Few-Shot Vision-Language Action-Incremental Policy Learning

TL;DR

This work tackles data-scarce robotic manipulation by formulating Few-Shot Action-Incremental Learning (FSAIL) and introducing TOPIC, a Transformer-augmentation that combines Task-Specific Prompts (TSP) with a Continuous Evolution Strategy (CES). TSP enables deep cross-modal integration from few demonstrations to extract task-discriminative signals, while CES builds a task relation graph to reuse learned skills and mitigate forgetting during continual learning. The method is validated on RLBench with 10 base tasks and 5 incremental tasks (1-shot and 5-shot) and demonstrated to outperform state-of-the-art Transformer baselines by up to ~28 percentage points in success rate, as well as outperforming classical continual-learning methods.
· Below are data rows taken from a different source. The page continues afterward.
Lemma money_ok d : in_decimal_range MAXIMUM_STORED_MONEY d -> exists z, money_column d = Some z /\ 0 <= z.
Proof. by apply numeric_column_ok. Qed.
Lemma quantity_ok d : in_decimal_range MAXIMUM_PLAUSIBLE_QUANTITY d -> exists z, quantity_column d = Some z /\ 0 <= z.
Proof. by apply numeric_column_ok. Qed.
Lemma rate_ok d : in_decimal_range (dec_of_N 100) d -> is_Some (numeric_column 10 6 d).
Proof. intros Hd. destruct (numeric_column_ok 10 6 100 0 d ltac:(lia) ltac:(done) Hd) as (z & -> & _). by eexists. Qed.

Lemma nonnegative_ok column d : (exists z, column d = Some z /\ 0 <= z) -> is_Some (nonnegative_column column d).
Proof. intros (z & Hz & Hpos). unfold nonnegative_column. rewrite Hz. simpl. rewrite (proj2 (Z.leb_le _ _)) by done. by eexists. Qed.
Lemma is_Some_first {A} (o : option A) (P : A -> Prop) : (exists a, o = Some a /\ P a) -> is_Some o.
Proof. intros (a & -> & _). by eexists. Qed.

(** ** Rows *)

(** A column accepts its value. *)
Ltac accept lem :=
  match goal with |- is_Some (?o ≫= _) =>
    let x := fresh in assert (is_Some o) as [x ->] by (apply lem; done); cbn [mbind option_bind] end.
Lemma varchar_nullable n o : opt_all (bounded n) o -> is_Some (nullable (varchar n) o).
Proof. apply nullable_ok. intros s Hs. rewrite varchar_ok by done. by eexists. Qed.
Lemma text_nullable o : opt_all storable o -> is_Some (nullable text_column o).
Proof. apply nullable_ok. intros s Hs. rewrite text_column_ok by done. by eexists. Qed.
Lemma quantity_nullable o : opt_all (in_decimal_range MAXIMUM_PLAUSIBLE_QUANTITY) o ->
  is_Some (nullable (nonnegative_column quantity_column) o) /\ is_Some (nullable quantity_column o).
Proof.
  intros Ho. split; (eapply nullable_ok; [|exact Ho]); intros d Hd.
  - by apply nonnegative_ok, quantity_ok.
  - by eapply is_Some_first, quantity_ok.
Qed.
Lemma money_nullable o : opt_all (in_decimal_range MAXIMUM_STORED_MONEY) o ->
  is_Some (nullable (nonnegative_column money_column) o) /\ is_Some (nullable money_column o).
Proof.
  intros Ho. split; (eapply nullable_ok; [|exact Ho]); intros d Hd.
  - by apply nonnegative_ok, money_ok.
  - by eapply is_Some_first, money_ok.
Qed.
Lemma rate_nullable o : opt_all (in_decimal_range (dec_of_N 100)) o -> is_Some (nullable (numeric_column 10 6) o).
Proof. intros Ho. eapply nullable_ok; [|exact Ho]. apply rate_ok. Qed.
(* ===== verification/StagingRepository.v ===== *)
(** The staging operations and [apply] as the [StagingOps] of [PostgresRepository.v]: with
    them every port operation of the ingestion repository is the one of
    [src/src/makolet/adapters/persistence/ingestion.py].

    [Y] is the state of the catalog matching, [X] that of the other ports. *)
From S2P Require Import Prelude Errors Effects Enums PyNumbers Models AppModels Ports Database SourceFiles SourceFilesFacts Staging StagingFacts IngestionFacts PostgresRepository Temporal Catalog Prices Roster CatalogSpec Promotions Apply ApplyFacts ApplySpec StagedRows StagingStore StagingStoreFacts.

(** ** Transactions on the tables *)

(** The attempt staging works for: the open replay of the file, or its current run. *)
Definition attempt_in (sid : uuid) (d : Db) : option attempt :=
  match current_attempt_ids sid d with
  | (Returned (run, replay), _) => Some (attempt_of run replay)
  | (Raised _, _) => None
  end.

Section transactions.
Context {Y : Type}.
Implicit Types (s : Session_state) (t : ApplyTables) (y : Y).

Lemma wp_joint {A} sid (m : M (Db * (ApplyTables * Y)) A) Q E s t y :
  E conflict (s, (t, y)) ->
  wp m (fun a w => Q a (with_db w.1 s, w.2)) (fun e _ => E e (s, (t, y))) (db s, (t, y)) ->
  wp (in_joint_transaction sid m) Q E (s, (t, y)).
Proof.
  intros HE Hm. unfold in_joint_transaction. do 4 wp_step; [done|].
  unfold joint_transaction, transaction, wp in *.
  destruct (m (db s, (t, y))) as [[a|e] [d' t']]; [done|]. by rewrite with_db_same.
Qed.

Lemma wp_current_attempt sid Q E d t y :
  (forall a, attempt_in sid d = Some a -> Q a (d, (t, y))) -> (forall e, E e (d, (t, y))) ->
  wp (current_attempt sid) Q E (d, (t, y)).
Proof.
  intros HQ HE. unfold current_attempt. wp_step.
  apply wp_on_db; [apply attempt_reads| |done].
  intros [run replay] Ha. wp_step. apply HQ. unfold attempt_in. cbn [fst] in Ha. by rewrite Ha.
Qed.

Lemma wp_on_tables {A} (m : M ApplyTables A) (Q : A -> Db * (ApplyTables * Y) -> Prop) E d t y :
  wp m (fun a t' => Q a (d, (t', y))) (fun e t' => E e (d, (t', y))) t -> wp (on_tables m) Q E (d, (t, y)).
Proof. intros Hm. by apply wp_zoom. Qed.

(** An operation on the tables of the current attempt. *)
Lemma attempt_operation {A} sid (f : attempt -> M ApplyTables A) (P : attempt -> A -> ApplyTables -> Prop) s t y :
  (forall a, attempt_in sid (db s) = Some a -> wp (f a) (P a) (fun _ _ => True) t) ->
  wp (in_joint_transaction (Some sid) (a ← current_attempt sid; on_tables (f a)))
    (fun r w' => exists a t', attempt_in sid (db s) = Some a /\ w' = (s, (t', y)) /\ P a r t')
    (fun _ w' => w' = (s, (t, y))) (s, (t, y)).
Proof.
  intros Hf. apply wp_joint; [done|]. wp_step. apply wp_current_attempt; [|done].
  intros a Ha. apply wp_on_tables. eapply wp_mono; [by apply Hf|..]; cbv beta; [|done].
  intros r t' HP. exists a, t'. cbn [fst snd]. by rewrite with_db_same.
Qed.
End transactions.

(** ** Reuse *)

Lemma first_candidate_in l c : first_candidate l = Some c -> c ∈ l.
Proof.
  revert c. induction l as [|x l IH]; intros c; simpl; [done|].
  destruct (first_candidate l) as [b|]; [|by intros [= ->]; left].
  destruct (preferred x b); intros [= <-]; [left|right; by apply IH].
Qed.

(** The candidate of a reuse: another completed file of the portal whose archived bytes are the
    same and were parsed by the same parser version as the same kind of document. *)
Record reusable (sid : uuid) (d : DocumentType) (k : CompressionFormat) (version sha : pystr) (dbv : Db)
    (t : ApplyTables) (c : Candidate) : Prop := {
  re_other : cd_source c <> sid;
  re_row : exists row, sources dbv !! cd_source c = Some row /\ src_status row = COMPLETED /\
    src_parser_version row = Some version /\ rf_document_type (src_remote row) = d /\
    rf_compression (src_remote row) = k /\ exists a, joined_archive dbv row = Some (sha, a);
  re_run : exists run, run ∈ runs dbv /\ run_source run = cd_source c /\ run_id run = cd_run c /\
    run_status run = COMPLETED;
  re_applied : is_Some (at_contents t !! cd_source c)
}.

Lemma completed_run_spec sid d run : completed_run sid d = Some run ->
  run ∈ runs d /\ run_source run = sid /\ run_status run = COMPLETED.
Proof.
  unfold completed_run. intros (k & _ & Hf)%bind_Some. apply List.find_some in Hf as [Hin _].
  apply List.filter_In in Hin as [Hin Hst]. apply bool_decide_eq_true in Hst.
  unfold runs_of in Hin. apply list_elem_of_In, list_elem_of_filter in Hin as [Hs Hin]. done.
Qed.

Lemma find_candidate_spec sid row sha version d t c :
  find_candidate sid row sha version d (at_contents t) = Some c ->
  reusable sid (rf_document_type (src_remote row)) (rf_compression (src_remote row)) version sha d t c.
Proof.
  intros Hc%first_candidate_in. apply list_elem_of_omap in Hc as ([cid crow] & Hin & Hc).
  apply elem_of_map_to_list in Hin. unfold candidate_of in Hc.
  apply bind_Some in Hc as ([csha a] & Ha & Hc). apply bind_Some in Hc as (content & Hcontent & Hc).
  apply bind_Some in Hc as (run & Hrun & Hc). case_match eqn:Hif; [|done]. injection Hc as <-.
  reflect_bools. subst. apply completed_run_spec in Hrun as (Hr1 & Hr2 & Hr3). split; simpl.
  - done.
  - exists crow. split_and!; try done. by exists a.
  - by exists run.
  - by rewrite Hcontent.
Qed.
Lemma open_nonneg cs : 0 <= open_consumers cs.
Proof. unfold open_consumers. induction cs as [|[] cs IH]; simpl; lia. Qed.

Lemma none_open cs : open_consumers cs = 0 -> forallb has_ended cs = true.
Proof.
  unfold open_consumers. induction cs as [|c cs IH]; [done|]. simpl. pose proof (open_nonneg cs) as Hn. unfold open_consumers in Hn.
  destruct c; simpl; [lia|lia|auto].
Qed.
Lemma sentinels_app l k : sentinels (l ++ k) = sentinels l + sentinels k.
Proof. unfold sentinels. by rewrite map_app, zsum_app. Qed.
Lemma sentinels_nonneg l : 0 <= sentinels l.
Proof. unfold sentinels. induction l as [|[] l IH]; simpl; lia. Qed.
Lemma sentinels_len l : sentinels l <= py_len l.
Proof.
  induction l as [|[] l IH]; [done|..]; rewrite py_len_cons; unfold sentinels in *; simpl; lia.
Qed.
Lemma sentinels_some l : sentinels (map Some l) = 0.
Proof. unfold sentinels. by induction l. Qed.
Lemma sentinels_replicate n : sentinels (replicate n None) = Z.of_nat n.
Proof. induction n as [|n IH]; [done|]. unfold sentinels in *. simpl. lia. Qed.

(** What every interleaving keeps. *)
Record once_counts (st : once_state) : Prop := {
  oc_unfinished : on_unfinished st = py_len (on_queue st) + py_len (running_sources (on_consumers st));
  oc_sentinels : open_consumers (on_consumers st) <= sentinels (waiting st)
}.

Lemma initial_counts : once_counts (initial_once policy selected h0).
Proof.
  split; simpl.
  - by rewrite running_replicate.
  - unfold waiting. simpl. rewrite sentinels_app, sentinels_some, sentinels_replicate.
    unfold open_consumers. generalize (Z.to_nat (Z.min (concurrency policy) (py_len selected))).
    intros n. induction n; simpl in *; lia.
Qed.

(** Putting and taking moves nothing else. *)
Lemma put_effect st st' : once_put policy st = Some st' ->
  waiting st' = waiting st /\ on_unfinished st' = on_unfinished st + 1 /\
  py_len (on_queue st') = py_len (on_queue st) + 1 /\
  on_consumers st' = on_consumers st /\ outcomes st' = outcomes st.
Proof.
  unfold once_put, waiting. destruct (todo st) as [|x rest] eqn:Ht; [done|].
  case_match; intros; simplify_eq/=. rewrite py_len_app, py_len_cons, py_len_nil, <- app_assoc.
  split_and!; try done; lia.
Qed.

(** How far the sentinels exceed the open consumers: an escape adds one, nothing takes it
    back. *)
Definition surplus (st : once_state) : Z := sentinels (waiting st) - open_consumers (on_consumers st).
Real-world experiments on a Cobot Mobile ALOHA corroborate the approach’s practical viability, illustrating improved continual adaptation with limited demonstrations and reduced catastrophic forgetting in embodied tasks.

Abstract

Recently, Transformer-based robotic manipulation methods utilize multi-view spatial representations and language instructions to learn robot motion trajectories by leveraging numerous robot demonstrations. However, the collection of robot data is extremely challenging, and existing methods lack the capability for continuous learning on new tasks with only a few demonstrations. In this paper, we formulate these challenges as the Few-Shot Action-Incremental Learning (FSAIL) task, and accordingly design a Task-prOmpt graPh evolutIon poliCy (TOPIC) to address these issues. Specifically, to address the data scarcity issue in robotic imitation learning, TOPIC learns Task-Specific Prompts (TSP) through the deep interaction of multi-modal information within few-shot demonstrations, thereby effectively extracting the task-specific discriminative information. On the other hand, to enhance the capability for continual learning on new tasks and mitigate the issue of catastrophic forgetting, TOPIC adopts a Continuous Evolution Strategy (CES). CES leverages the intrinsic relationships between tasks to construct a task relation graph, which effectively facilitates the adaptation of new tasks by reusing skills learned from previous tasks. TOPIC pioneers few-shot continual learning in the robotic manipulation task, and extensive experimental results demonstrate that TOPIC outperforms state-of-the-art baselines by over 26 in success rate, significantly enhancing the continual learning capabilities of existing Transformer-based policies.

Paper Structure

This paper contains 34 sections, 12 equations, 9 figures, 9 tables.

Figures (9)

  • Figure 1: Illustration of our proposed Task-prOmpt graPh evolutIon poliCy (TOPIC) for FSAIL. We learn task-specific prompts and construct a task relation graph with few-shot demonstrations. TOPIC has the ability to perform adaptive policy weights based on the intrinsic relationships between different tasks through a continuous evolution strategy.
  • Figure 2: Comparisons of different Transformer-based policies and our proposed TOPIC. (a): Transformer-based policies include a series of methods such as RVT, RVT2, SAM-E, and others. (b): Our proposed TOPIC, which can be flexibly integrated with other Transformer-based policies to enhance their continual learning capability with few-shot demonstrations.
  • Figure 3: The structure of our proposed Task-Specific Prompts (TSP) involves a set of predefined learnable prompt vectors, which interact deeply with information from other modalities through the Multi-View Transformer Encoder. TSP extracts task-specific discriminative information within a few demonstrations.
  • Figure 4: FSAIL Tasks in RLBench. We design 10 tasks in the base session and 5 tasks in the incremental session to validate the model's continual learning capability with novel objects and actions.
  • Figure 5: Exploring the impact of the number of task-specific prompts. We report the average accuracy across all sessions.